Methyl groups are important for numerous cellular functions such as DNA methylation, phosphatidylcholine synthesis, and protein synthesis. The methyl group can directly be delivered by dietary methyl donors, including methionine, folate, betaine, and choline. The liver and the muscles appear to be the major organs for methyl group metabolism. Choline can be synthesized from phosphatidylcholine via the cytidine-diphosphate (CDP) pathway. Low dietary choline loweres methionine formation and causes a marked increase in S-adenosylmethionine utilization in the liver. The link between choline, betaine, and energy metabolism in humans indicates novel functions for these nutrients. This function appears to goes beyond the role of the nutrients in gene methylation and epigenetic control. Studies that simulated methyl-deficient diets reported disturbances in energy metabolism and protein synthesis in the liver, fatty liver, or muscle disorders.
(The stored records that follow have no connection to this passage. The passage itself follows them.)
(* ===== verification/Paths.v ===== *)
(** * Strings, paths and SQL pattern matching

    The string functions the manifest uses: "/"-separated paths ([dirname], [basename],
    trimming, splitting) and SQLite's LIKE operator, which is case-insensitive on ASCII and
    in which [%] and [_] are wildcards. A Rust [String] is the [string] of its UTF-8 bytes. *)

From Stdlib Require Import ZArith Lia Strings.Ascii Strings.String.
From stdpp Require Import base numbers list gmap strings.
From S2P Require Import Prelude.

Definition slash : ascii := "/"%char.
Definition chars (s : string) : list ascii := list_ascii_of_string s.
Definition unchars (l : list ascii) : string := string_of_list_ascii l.

Lemma chars_unchars l : chars (unchars l) = l.
Proof. apply list_ascii_of_string_of_list_ascii. Qed.
Lemma unchars_chars s : unchars (chars s) = s.
Proof. apply string_of_list_ascii_of_string. Qed.
Lemma chars_app s t : chars (s ++ t)%string = chars s ++ chars t.
Proof.
  unfold chars. induction s as [|c s IH]; [done|].
  change (c :: list_ascii_of_string (s ++ t)%string = c :: list_ascii_of_string s ++ list_ascii_of_string t).
  by f_equal.
Qed.
Lemma chars_inj s t : chars s = chars t -> s = t.
Proof. intros H. by rewrite <- (unchars_chars s), H, unchars_chars. Qed.
Lemma unchars_inj l k : unchars l = unchars k -> l = k.
Proof. intros H. by rewrite <- (chars_unchars l), H, chars_unchars. Qed.

Lemma string_app_inj_l (p s t : string) : (p ++ s)%string = (p ++ t)%string -> s = t.
Proof. induction p as [|c p IH]; cbn; [done|]. intros [= H]. by apply IH. Qed.

(** [str::rfind('/')]. *)
Fixpoint rfind_slash (l : list ascii) : option nat :=
  match l with
  | [] => None
  | c :: l =>
      match rfind_slash l with
      | Some i => Some (S i)
      | None => if bool_decide (c = slash) then Some O else None
      end
  end.

(** Directory part of a path ("" for a top-level entry). *)
Definition dirname (path : string) : string :=
  match rfind_slash (chars path) with
  | Some i => unchars (take i (chars path))
  | None => ""
  end.

(** Last segment of a path. *)
Definition basename (path : string) : string :=
  match rfind_slash (chars path) with
  | Some i => unchars (drop (S i) (chars path))
  | None => path
  end.

(** [trim_matches('/')]. *)
Fixpoint trim_start (l : list ascii) : list ascii :=
  match l with c :: l' => if bool_decide (c = slash) then trim_start l' else l | [] => [] end.
Definition trim_slashes (s : string) : string :=
  unchars (reverse (trim_start (reverse (trim_start (chars s))))).

(** [split('/')]: the segments, empty ones included. *)
Fixpoint split_slash (l : list ascii) : list (list ascii) :=
  match l with
  | [] => [[]]
  | c :: l =>
      if bool_decide (c = slash) then [] :: split_slash l
      else match split_slash l with seg :: segs => (c :: seg) :: segs | [] => [[c]] end
  end.

(** [strip_prefix] and [split_once('/')]. *)
Fixpoint strip_prefix (p s : list ascii) : option (list ascii) :=
  match p, s with
  | [], _ => Some s
  | c :: p, d :: s => if bool_decide (c = d) then strip_prefix p s else None
  | _ :: _, [] => None
  end.
Definition starts_with (p s : string) : bool := bool_decide (is_Some (strip_prefix (chars p) (chars s))).
Fixpoint split_once_slash (l : list ascii) : option (list ascii * list ascii) :=
  match l with
  | [] => None
  | c :: l =>
      if bool_decide (c = slash) then Some ([], l)
      else match split_once_slash l with Some (a, b) => Some (c :: a, b) | None => None end
  end.

(** SQLite compares text byte by byte. *)
Definition str_le (s t : string) : Prop := Is_true (String.leb s t).
#[export] Instance str_le_dec s t : Decision (str_le s t).
Proof. unfold str_le. apply _. Defined.

(** ** LIKE *)

(** The characters of a UTF-8 string: a lead byte and its continuation bytes. *)
Definition continuation (c : ascii) : bool :=
  let n := nat_of_ascii c in (128 <=? n)%nat && (n <? 192)%nat.
Fixpoint utf8_chars (l : list ascii) : list (list ascii) :=
  match l with
  | [] => []
  | c :: l =>
      match utf8_chars l with
      | (d :: ds) :: rest =>
          if (192 <=? nat_of_ascii c)%nat && continuation d then (c :: d :: ds) :: rest
          else if continuation c && continuation d then (c :: d :: ds) :: rest
          else [c] :: (d :: ds) :: rest
      | rest => [c] :: rest
      end
  end.

(** Upper case ASCII letters are folded to lower case. *)
Definition fold_char (c : list ascii) : list ascii :=
  match c with
  | [a] => let n := nat_of_ascii a in
           if (65 <=? n)%nat && (n <=? 90)%nat then [ascii_of_nat (n + 32)] else [a]
  | _ => c
  end.

Fixpoint suffixes {A} (l : list A) : list (list A) :=
  match l with [] => [[]] | _ :: l' => l :: suffixes l' end.

(** [%] matches any run of characters, [_] any one character. *)
Fixpoint like_chars (p s : list (list ascii)) : bool :=
  match p with
  | [] => match s with [] => true | _ => false end
  | c :: p =>
      if bool_decide (c = ["%"%char]) then existsb (like_chars p) (suffixes s)
      else match s with
           | [] => false
           | d :: s => (bool_decide (c = ["_"%char]) || bool_decide (fold_char c = fold_char d)) && like_chars p s
           end
  end.
Definition like (s pattern : string) : bool :=
  like_chars (utf8_chars (chars pattern)) (utf8_chars (chars s)).

Example like_wildcard : like "axb/c" "a_b/%" = true.
Proof. reflexivity. Qed.
Example like_case : like "FOO/c" "foo/%" = true.
Proof. reflexivity. Qed.
Example like_no : like "foobar" "foo/%" = false.
Proof. reflexivity. Qed.

(** ** Lemmas *)

Lemma strip_prefix_spec p s r : strip_prefix p s = Some r <-> s = p ++ r.
Proof.
  revert s; induction p as [|c p IH]; intros s; cbn; [split; [intros [= ->]|intros ->]; done|].
  destruct s as [|d s]; [split; discriminate|]. case_bool_decide as E.
  - subst. rewrite IH. split; [by intros ->|by intros [= ->]].
  - split; [discriminate|]. intros [= <- _]. done.
Qed.

Lemma starts_with_spec p s : starts_with p s = true <-> exists r, s = (p ++ r)%string.
Proof.
  unfold starts_with. rewrite bool_decide_eq_true. split.
  - intros [r Hr%strip_prefix_spec]. exists (unchars r). apply chars_inj. by rewrite chars_app, chars_unchars.
  - intros [r ->]. exists (chars r). apply strip_prefix_spec. by rewrite chars_app.
Qed.

Lemma rfind_slash_split l i :
  rfind_slash l = Some i -> l = take i l ++ slash :: drop (S i) l /\ slash ∉ drop (S i) l.
Proof.
  revert i; induction l as [|c l IH]; intros i; cbn; [discriminate|].
  destruct (rfind_slash l) as [j|] eqn:E.
  - intros [= <-]. destruct (IH j eq_refl) as [Hl Hn]. cbn. split; [by rewrite <- Hl|done].
  - case_bool_decide as Hc; [|discriminate]. intros [= <-]. subst. cbn. rewrite drop_0. split; [done|].
    clear IH. induction l as [|d l IHl]; [apply not_elem_of_nil|]. cbn in E.
    destruct (rfind_slash l); [discriminate|]. case_bool_decide; [discriminate|].
    apply not_elem_of_cons. split; [congruence|]. by apply IHl.
Qed.

(** A path with a slash is its directory, a slash and its last segment. *)
Lemma dirname_basename path :
  dirname path <> "" -> path = (dirname path ++ String slash (basename path))%string.
Proof.
  unfold dirname, basename. destruct (rfind_slash (chars path)) as [i|] eqn:E; [|done].
  intros _. apply rfind_slash_split in E as [E _]. apply chars_inj. rewrite chars_app. cbn.
  fold (chars (unchars (drop (S i) (chars path)))). by rewrite !chars_unchars.
Qed.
Changes in plasma concentrations of total homocysteine (tHcy) reflect one aspect of the metabolic consequences of methyl group deficiency or nutrient supplementations. Folic acid supplementation spares betaine as a methyl donor. Betaine is a significant determinant of plasma tHcy, particularly in case of folate deficiency, methionine load, or alcohol consumption. Betaine supplementation has a lowering effect on post-methionine load tHcy. Hypomethylation and tHcy elevation can be attenuated when choline or betaine is available.

Figure 1

Methylation cycle. BHMT: betaine homocysteine methyltransferase, CBS: cystathionine beta synthase, DMG: dimethylglycine, Hcy: homocysteine, MAT: l-methionine S-adenosyltransferase, MS: methionine synthase, PEMT: phosphatidylethanolamine methyltransferase, 5-MTHF: 5-methyltetrahydrofolate, SAH: S-adenosylhomocysteine, SAM: S-adenosylmethionine, THF: tetrahydrofolate.